Skip to main content
User management controls who can access Sofie and what they can do. Administrators may see pages for Users, Roles, and Groups depending on their permissions.
This guide is for users who manage Sofie access. If you do not see these pages, your account likely does not have the required permissions.

Administration guides

User management

Invite users, review details, assign roles and groups, and handle removal.

Roles and permissions

Design roles, review permission impact, and manage privileged access.

Groups

Organize people by department, site, project, review board, or team.

Organization settings

Manage organization name, brand settings, and authentication policy.

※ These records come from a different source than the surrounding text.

(* ===== verification/BoardProps.v ===== *)
(** * Properties of the task board

    Claims are exclusive whatever other agents do, and finalization happens exactly
    when the board's roles, reviews and required outcome allow it. *)

From stdpp Require Import gmap strings list.
From S2P Require Import Prelude RustStr BoardTypes Outcome Board.

Section props.
Context {Value Reply : Type}.
Abbreviation TBoard := (TaskBoard (Value := Value) (Reply := Reply)).
Implicit Types (b : TBoard) (c : BoardCard Value) (id : string) (g : BoardCard Value → BoardCard Value).

(** ** Lookup *)

Lemma find_card_Some id (cs : list (BoardCard Value)) c :
  find_card id cs = Some c → c ∈ cs ∧ card_id c = id.
Proof.
  unfold find_card. intros ([i x] & Hf & [= <-])%fmap_Some.
  apply list_find_Some in Hf as (Hi & Hid & _). split; [|done]. by eapply list_elem_of_lookup_2.
Qed.

Lemma find_card_cons id c (cs : list (BoardCard Value)) :
  find_card id (c :: cs) = if bool_decide (card_id c = id) then Some c else find_card id cs.
Proof.
  unfold find_card. simpl. destruct (decide (card_id c = id)) as [H|H].
  - by rewrite bool_decide_true.
  - rewrite bool_decide_false by done. by destruct (list_find _ cs) as [[]|].
Qed.

Lemma find_card_alter g id id' (cs : list (BoardCard Value)) :
  (∀ c, card_id (g c) = card_id c) →
  find_card id' (alter_card g id cs) =
    (if bool_decide (id = id') then g <$> find_card id' cs else find_card id' cs).
Proof.
  intros Hg. induction cs as [|c cs IH]; [by case_bool_decide|]. simpl.
  destruct (decide (card_id c = id)) as [H|H].
  - rewrite (bool_decide_true _ H), !find_card_cons, Hg, H.
    destruct (decide (id = id')) as [E|E].
    + by rewrite (bool_decide_true _ E).
    + by rewrite (bool_decide_false _ E).
  - rewrite (bool_decide_false _ H), !find_card_cons, IH.
    destruct (decide (card_id c = id')) as [E|E]; [|by rewrite (bool_decide_false _ E)].
    rewrite (bool_decide_true _ E), bool_decide_false; [done|congruence].
Qed.

Lemma find_card_map g id (cs : list (BoardCard Value)) :
  (∀ c, card_id (g c) = card_id c) → find_card id (g <$> cs) = g <$> find_card id cs.
Proof.
  intros Hg. induction cs as [|c cs IH]; [done|].
  rewrite fmap_cons, !find_card_cons, Hg, IH. by case_bool_decide.
Qed.

Lemma find_card_remove id id' (cs : list (BoardCard Value)) :
  id ≠ id' → find_card id' (remove_first id cs) = find_card id' cs.
Proof.
  intros Hne. induction cs as [|c cs IH]; [done|]. simpl.
  destruct (decide (card_id c = id)) as [H|H].
  - rewrite (bool_decide_true _ H), find_card_cons, bool_decide_false; [done|congruence].
  - rewrite (bool_decide_false _ H), !find_card_cons. by rewrite IH.
Qed.

(** ** Claims *)

(** [id] may be worked on: its dependencies are done, or an override is on record. *)
Definition gate_open id b : Prop :=
  ∃ c, get_card id b = Some c ∧
    (is_Some (dependency_overrides b !! id) ∨
     ∀ d, d ∈ depends_on c → ∃ c', get_card d b = Some c' ∧ column c' = "done").

Lemma dependency_satisfied b d :
  dependency_unsatisfied b d = false ↔ ∃ c', get_card d b = Some c' ∧ column c' = "done".
Proof.
  unfold dependency_unsatisfied, is_done. destruct (get_card d b) as [c'|].
  - rewrite negb_false_iff, bool_decide_eq_true. naive_solver.
  - naive_solver.
Qed.

Lemma dependency_gate_Ok id b : dependency_gate id b = Ok () ↔ gate_open id b.
Proof.
  unfold dependency_gate, unsatisfied_dependencies, gate_open.
  destruct (get_card id b) as [c|] eqn:Hc; simpl; [|split; [done|by intros (? & ? & _)]].
  assert (filter (λ d, dependency_unsatisfied b d = true) (depends_on c) = [] ↔
    ∀ d, d ∈ depends_on c → ∃ c', get_card d b = Some c' ∧ column c' = "done") as Hf.
  { setoid_rewrite <- dependency_satisfied. induction (depends_on c) as [|d ds IH].
    - split; [|done]. by intros _ d ?%elem_of_nil.
    - rewrite filter_cons. destruct (dependency_unsatisfied b d) eqn:E; simpl.
      + split; [done|]. intros H. specialize (H d ltac:(left)). congruence.
      + rewrite IH. split; [|intros H d' Hd'; apply H; by right].
        by intros H d' [->|Hd']%elem_of_cons; [|apply H]. }
  destruct (decide (filter (λ d, dependency_unsatisfied b d = true) (depends_on c) = [])) as [E|E].
  - rewrite (bool_decide_true _ E). simpl. split; [|done]. intros _. exists c.
    split; [done|]. right. by apply Hf.
  - rewrite (bool_decide_false _ E). simpl. case_bool_decide as Ho.
    + split; [|done]. intros _. exists c. eauto.
    + split; [done|]. intros (c' & [= <-] & [?|Hd]); [done|]. by apply Hf in Hd.
Qed.

Inductive ClaimOp :=
  | OpClaim (id claimant key at_time : string)
  | OpRelease (id claimant : string).
Definition claim_op (b : TBoard) (o : ClaimOp) : TBoard :=
  match o with
  | OpClaim id claimant key at_time => (claim_card id claimant key at_time b).1
  | OpRelease id claimant => (release_claim id claimant b).1
  end.
(** The operations of agents other than [a]'s releases. *)
Definition releases (id a : string) (o : ClaimOp) : Prop := o = OpRelease id a.
Lemma check_reviewers_Ok owner seen l :
  check_reviewers owner seen l = Ok () ↔ valid_reviewers owner l ∧ ∀ r, r ∈ l → r ∉ seen.
Proof.
  revert seen. induction l as [|r l IH]; intros seen; simpl.
  { split; [|done]. intros _. split; [split; [constructor|]|]; by intros ? ?%elem_of_nil. }
  destruct (blank r) eqn:Hb.
  { split; [done|]. intros [[_ H] _]. destruct (H r ltac:(left)). congruence. }
  destruct (decide (r ∈ seen)) as [Hs|Hs].
  { rewrite bool_decide_true by done. split; [done|]. intros [_ H]. by destruct (H r ltac:(left)). }
  rewrite (bool_decide_false _ Hs). destruct (decide (owner = Some r)) as [Ho|Ho].
  { rewrite bool_decide_true by done. split; [done|]. intros [[_ H] _]. by destruct (H r ltac:(left)). }
  rewrite (bool_decide_false _ Ho), IH. split.
  - intros [[Hnd He] Hns]. split; [split|].
    + apply NoDup_cons. split; [|done]. intros Hr. apply (Hns r Hr). by left.
    + by intros r' [->|Hr']%elem_of_cons; [|apply He].
    + intros r' [->|Hr']%elem_of_cons; [done|]. intros Hin. apply (Hns r' Hr'). by right.
  - intros [[[Hr Hnd]%NoDup_cons He] Hns]. split; [split; [done|]|].
    + intros r' Hr'. apply He. by right.
    + intros r' Hr' [->|Hin]%elem_of_cons; [done|]. apply (Hns r'); [by right|done].
Qed.

Lemma first_error_Ok {A} (check : A → result unit string) l :
  first_error check l = Ok () ↔ ∀ x, x ∈ l → check x = Ok ().
Proof.
  induction l as [|x l IH]; simpl.
  - split; [by intros _ ? ?%elem_of_nil|done].
  - rewrite result_bind_Ok. split.
    + by intros ([] & Hx & Hl) y [->|Hy]%elem_of_cons; [|apply IH].
    + intros H. exists (). split; [apply H; by left|]. apply IH. intros y Hy. apply H. by right.
Qed.

Lemma check_attestation_Ok b id a : check_attestation b (id, a) = Ok () ↔ valid_attestation b id a.
Proof.
  unfold check_attestation. destruct (get_card id b) as [c|] eqn:Hc.
  2: { split; [done|]. intros [H _ _]. rewrite Hc in H. done. }
  transitivity (verifier_report c = Some (att_report a)
    ∧ reviewer_chat_id a ∈ reviewer_chat_ids b ∧ owner_chat_id b ≠ Some (reviewer_chat_id a)).
  - repeat case_bool_decide; simpl; naive_solver.
  - split; [intros (? & ? & ?); split; [by rewrite Hc|done|done]|].
    intros [H ? ?]. rewrite Hc in H. done.
Qed.

Lemma validate_authority_Ok max_reviewers b :
  validate_authority max_reviewers b = Ok () ↔ valid_authority max_reviewers b.
Proof.
  unfold validate_authority. destruct (N.ltb_spec max_reviewers (Nlen (reviewer_chat_ids b))).
  { split; [done|]. intros [? _ _ _]. lia. }
  rewrite result_bind_Ok.
  transitivity (valid_reviewers (owner_chat_id b) (reviewer_chat_ids b) ∧ owner_chat_id b ≠ Some ""
    ∧ ∀ id a, review_attestations b !! id = Some a → valid_attestation b id a).
  - split.
    + intros ([] & [Hr _]%check_reviewers_Ok & Hrest). destruct (decide (owner_chat_id b = Some "")) as [E|E].
      { by rewrite (bool_decide_true _ E) in Hrest. }
      rewrite (bool_decide_false _ E), first_error_Ok in Hrest. split_and!; [done|done|].
      intros id a Ha. apply check_attestation_Ok, Hrest. by apply elem_of_btree_list.
    + intros (Hr & Ho & Ha). exists (). split.
      * apply check_reviewers_Ok. split; [done|]. intros ? _. apply not_elem_of_nil.
      * rewrite (bool_decide_false _ Ho). apply first_error_Ok. intros [id a] Hin.
        apply check_attestation_Ok, Ha. by apply elem_of_btree_list.
  - split; [intros (? & ? & ?); by split|by intros [? ? ? ?]].
Qed.
(* ===== verification/WaveLevels.v ===== *)
(** * The waves of a board are its dependency levels

    The level-computing variant of Kahn's search in [Waves.derive_waves]: on a validated
    board it visits every card, and a card ends one level below its deepest
    dependency. *)

From stdpp Require Import gmap strings list.
From S2P Require Import Prelude RustStr BoardTypes Outcome Board BoardDeps OverlapOrder Waves.

Lemma foldl_relax_None row : foldl relax None row = None.
Proof. by induction row. Qed.

(** Relaxing a row with levels: the counts and the queue move as without levels. *)
Lemma level_relax_row x h row lv ind q ind' q' :
  lv !! x = Some h → x ∉ row → NoDup row → (∀ i, i ∈ row → is_Some (lv !! i)) →
  foldl relax (Some (ind, q)) row = Some (ind', q') →
  ∃ lv', foldl (level_relax x) (Some {| lv_levels := lv; lv_indegree := ind; lv_queue := q |}) row
      = Some {| lv_levels := lv'; lv_indegree := ind'; lv_queue := q' |}
    ∧ length lv' = length lv
    ∧ ∀ i a, lv !! i = Some a → lv' !! i = Some (if decide (i ∈ row) then Nat.max a (S h) else a).
Proof.
  revert lv ind q. induction row as [|y row IH]; intros lv ind q Hx Hxr Hnd Hin Hrelax.
  { injection Hrelax as <- <-. exists lv. split_and!; [done..|]. intros i a Ha.
    by rewrite decide_False by apply not_elem_of_nil. }
  apply NoDup_cons in Hnd as [Hy Hnd]. apply not_elem_of_cons in Hxr as [Hxy Hxr].
  destruct (Hin y) as [a Ha]; [by left|].
  cbn [foldl] in Hrelax. unfold relax at 2 in Hrelax. simpl in Hrelax.
  destruct (ind !! y) as [[|d]|] eqn:Hd; simpl in Hrelax;
    [by rewrite foldl_relax_None in Hrelax| |by rewrite foldl_relax_None in Hrelax].
  destruct (IH (<[y := Nat.max a (S h)]> lv) (<[y := d]> ind)
    (if Nat.eqb d 0 then q ++ [y] else q)) as (lv' & Heq & Hlen & Hval).
  - by rewrite list_lookup_insert_ne.
  - done.
  - done.
  - intros i Hi. rewrite list_lookup_insert_ne by (by intros ->). apply Hin. by right.
  - done.
  - exists lv'. split_and!.
    + cbn [foldl]. unfold level_relax at 2. simpl. rewrite Hx, Ha, Hd. simpl. exact Heq.
    + by rewrite Hlen, length_insert.
    + intros i b Hb. destruct (decide (i = y)) as [->|Hne].
      * rewrite Ha in Hb. injection Hb as <-.
        rewrite (Hval y (Nat.max a (S h))).
        -- rewrite decide_False by done. by rewrite decide_True by (by left).
        -- apply list_lookup_insert_eq. by eapply lookup_lt_Some.
      * rewrite (Hval i b) by (by rewrite list_lookup_insert_ne).
        f_equal. apply decide_ext. rewrite elem_of_cons. naive_solver.
Qed.

Section levels.
Context {Value : Type} (cs : list (BoardCard Value)) (by_id : gmap string nat).
Context (Hix : indexes cs by_id) (Hwf : ∀ c, c ∈ cs → well_formed_card cs c).
Abbreviation dep := (dep cs by_id).

(** Every position is above its visited dependencies, and just above one of them. *)
Record levels_ok (P lv : list nat) : Prop := {
  lo_len : length lv = length cs;
  lo_above i j a b : dep i j → j ∈ P → lv !! i = Some a → lv !! j = Some b → b < a;
  lo_below i a : lv !! i = Some a →
    a = 0 ∨ ∃ j b, dep i j ∧ j ∈ P ∧ lv !! j = Some b ∧ a = S b;
}.

Lemma dep_irrefl x : ¬ dep x x.
Proof.
  intros (c & d & Hc & Hd & Hj). apply (ix_id _ _ Hix) in Hj as (c' & Hc' & <-).
  rewrite Hc in Hc'. injection Hc' as <-. apply (wf_self cs c); [|done].
  apply Hwf. by eapply list_elem_of_lookup_2.
Qed.

Lemma level_round rows P x Q ind row lv :
  dependents_ok cs rows dep → kahn cs by_id P (x :: Q) ind → levels_ok P lv → rows !! x = Some row →
  ∃ lv' ind' Q',
    foldl (level_relax x) (Some {| lv_levels := lv; lv_indegree := ind; lv_queue := Q |}) row
      = Some {| lv_levels := lv'; lv_indegree := ind'; lv_queue := Q' |}
    ∧ kahn cs by_id (P ++ [x]) Q' ind' ∧ levels_ok (P ++ [x]) lv'.
Proof.
  intros Hrows Hk [Hlen Habove Hbelow] Hrow.
  destruct (kahn_round cs by_id Hix Hwf rows P x Q ind row Hrows Hk Hrow) as (ind' & Q' & Hrelax & Hk').
  destruct (proj2 Hrows x row Hrow) as [Hnd Hin].
  assert (x ∉ P) as HxP.
  { pose proof (k_nodup _ _ _ _ _ Hk) as Hn. apply NoDup_app in Hn as (_ & Hn & _).
    intros Hx. apply (Hn x Hx). by left. }
  assert (Hsome : ∀ i, i < length cs → ∃ a, lv !! i = Some a).
  { intros i Hi. apply lookup_lt_is_Some_2. by rewrite Hlen. }
  assert (Hxdeps : ∀ j, dep x j → j ∈ P).
  { intros j. apply (k_order _ _ _ _ _ Hk' P x [] j). done. }
  assert (HProw : ∀ j, j ∈ P → j ∉ row).
  { intros j Hj Hjr. apply Hin in Hjr. apply list_elem_of_split in Hj as (l1 & l2 & ->).
    pose proof (k_order _ _ _ _ _ Hk l1 j l2 x eq_refl Hjr) as Hx. apply HxP. set_solver. }
  assert (x ∉ row) as Hxrow by (intros Hx; by apply Hin, dep_irrefl in Hx).
  assert (∃ h, lv !! x = Some h) as [h Hh].
  { apply Hsome. rewrite <- (k_len _ _ _ _ _ Hk).
    assert (ind !! x = Some 0) as H0 by (apply (k_zero _ _ _ _ _ Hk); set_solver).
    by eapply lookup_lt_Some. }
  destruct (level_relax_row x h row lv ind Q ind' Q' Hh Hxrow Hnd) as (lv' & Heq & Hlen' & Hval).
  { intros i Hi. apply Hin, dep_lt in Hi as [Hi _]; [|done]. by apply lookup_lt_is_Some_2; rewrite Hlen. }
  { done. }
  exists lv', ind', Q'. split_and!; [done|done|].
  assert (Hx' : lv' !! x = Some h) by (rewrite (Hval x h Hh); by rewrite decide_False).
  assert (HP' : ∀ j b, j ∈ P → lv' !! j = Some b → lv !! j = Some b).
  { intros j b Hj Hb. destruct (Hsome j) as [b' Hb'].
    { rewrite <- Hlen, <- Hlen'. by eapply lookup_lt_Some. }
    rewrite (Hval j b' Hb'), decide_False in Hb by (by apply HProw). congruence. }
  assert (Hback : ∀ i a, lv' !! i = Some a → ∃ a0, lv !! i = Some a0
    ∧ a = if decide (i ∈ row) then Nat.max a0 (S h) else a0).
  { intros i a Ha. destruct (Hsome i) as [a0 Ha0].
    { rewrite <- Hlen, <- Hlen'. by eapply lookup_lt_Some. }
    exists a0. split; [done|]. rewrite (Hval i a0 Ha0) in Ha. congruence. }
  split; [congruence| |].
  - intros i j a b Hd Hj Ha Hb. destruct (Hback i a Ha) as (a0 & Ha0 & ->).
    apply elem_of_app in Hj as [Hj|Hj].
    + pose proof (Habove i j a0 b Hd Hj Ha0 (HP' j b Hj Hb)). case_decide; lia.
    + apply list_elem_of_singleton in Hj as ->. rewrite Hx' in Hb. injection Hb as <-.
      rewrite decide_True by (by apply Hin). lia.
  - intros i a Ha. destruct (Hback i a Ha) as (a0 & Ha0 & ->).
    assert (Hold : a0 = 0 ∨ ∃ j b, dep i j ∧ j ∈ P ++ [x] ∧ lv' !! j = Some b ∧ a0 = S b).
    { destruct (Hbelow i a0 Ha0) as [->|(j & b & Hd & Hj & Hb & ->)]; [by left|right].
      exists j, b. split_and!; [done|set_solver| |done].
      rewrite (Hval j b Hb). by rewrite decide_False by (by apply HProw). }
    case_decide as Hi; [|done]. destruct (Nat.max_spec a0 (S h)) as [[_ ->]|[_ ->]]; [|done].
    right. exists x, h. split_and!; [by apply Hin|set_solver|done|done].
Qed.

Integration administration

Enable connected app providers and plan rollout for users.

Security Center

Review security events, alerts, access snapshots, and recovery activity.

How access is organized

ConceptUse it for
UserA person with a Sofie account.
RoleA set of permissions that controls what a user can view or change.
GroupA collection of users managed together.
PermissionA specific access capability granted through a role or policy.
Use roles for what people can do. Use groups for who belongs together.

Manage users

Use User Management to:
  • View users.
  • Invite or add users when available.
  • Open user details.
  • Review user access.
  • Move users into the right groups.
  • Assign or change roles when permitted.
Before changing a user:
  • Confirm the person, email, and organization membership.
  • Confirm the business reason for access.
  • Choose the least access needed for the work.
  • Check whether the user needs Workspace membership in addition to app access.

Manage roles

Use Role Management to create and manage roles and their permissions. Good role design:
  • Names match job responsibility.
  • Permissions are narrow enough to understand.
  • Privileged settings are limited to administrators who need them.
  • Roles are reviewed when teams or responsibilities change.
  • Passkey requirements are considered for elevated permissions.
Avoid:
  • Giving broad admin access for temporary tasks.
  • Creating many nearly identical roles.
  • Assigning access without a review owner.
  • Using roles to represent project membership when a Workspace would be better.

Manage groups

Use Group Management to create and manage user groups. Groups work well for:
  • Departments.
  • Project teams.
  • Review boards.
  • Site teams.
  • External collaborator sets when your organization allows them.
Groups should have names that make ownership clear:
  • QA reviewers
  • MSAT tech transfer
  • Validation authors
  • Manufacturing SMEs
  • Regulatory reviewers

Workspace access versus app access

App access lets a user open Sofie features. Workspace access controls whether a user can see and use a specific Workspace and its contents. If a user cannot find expected content, check both:
  • Their role or permission.
  • Their Workspace membership.
Use Manage Workspace files, members, and context for Workspace membership guidance.

Access review habits

Review users, roles, and groups when:
  • A team member changes roles.
  • A project closes.
  • A contractor leaves.
  • A new feature is enabled.
  • A privileged role is assigned.
  • A user no longer needs a Workspace.
Ask:
  • Does this person still need Sofie access?
  • Does this person need this role?
  • Does this person need this Workspace?
  • Does this group still represent a real team?
  • Are privileged users using required security controls?
Access settings can expose shared files, chats, artifacts, and connected app capabilities. Review changes before saving them and follow your organization’s access process.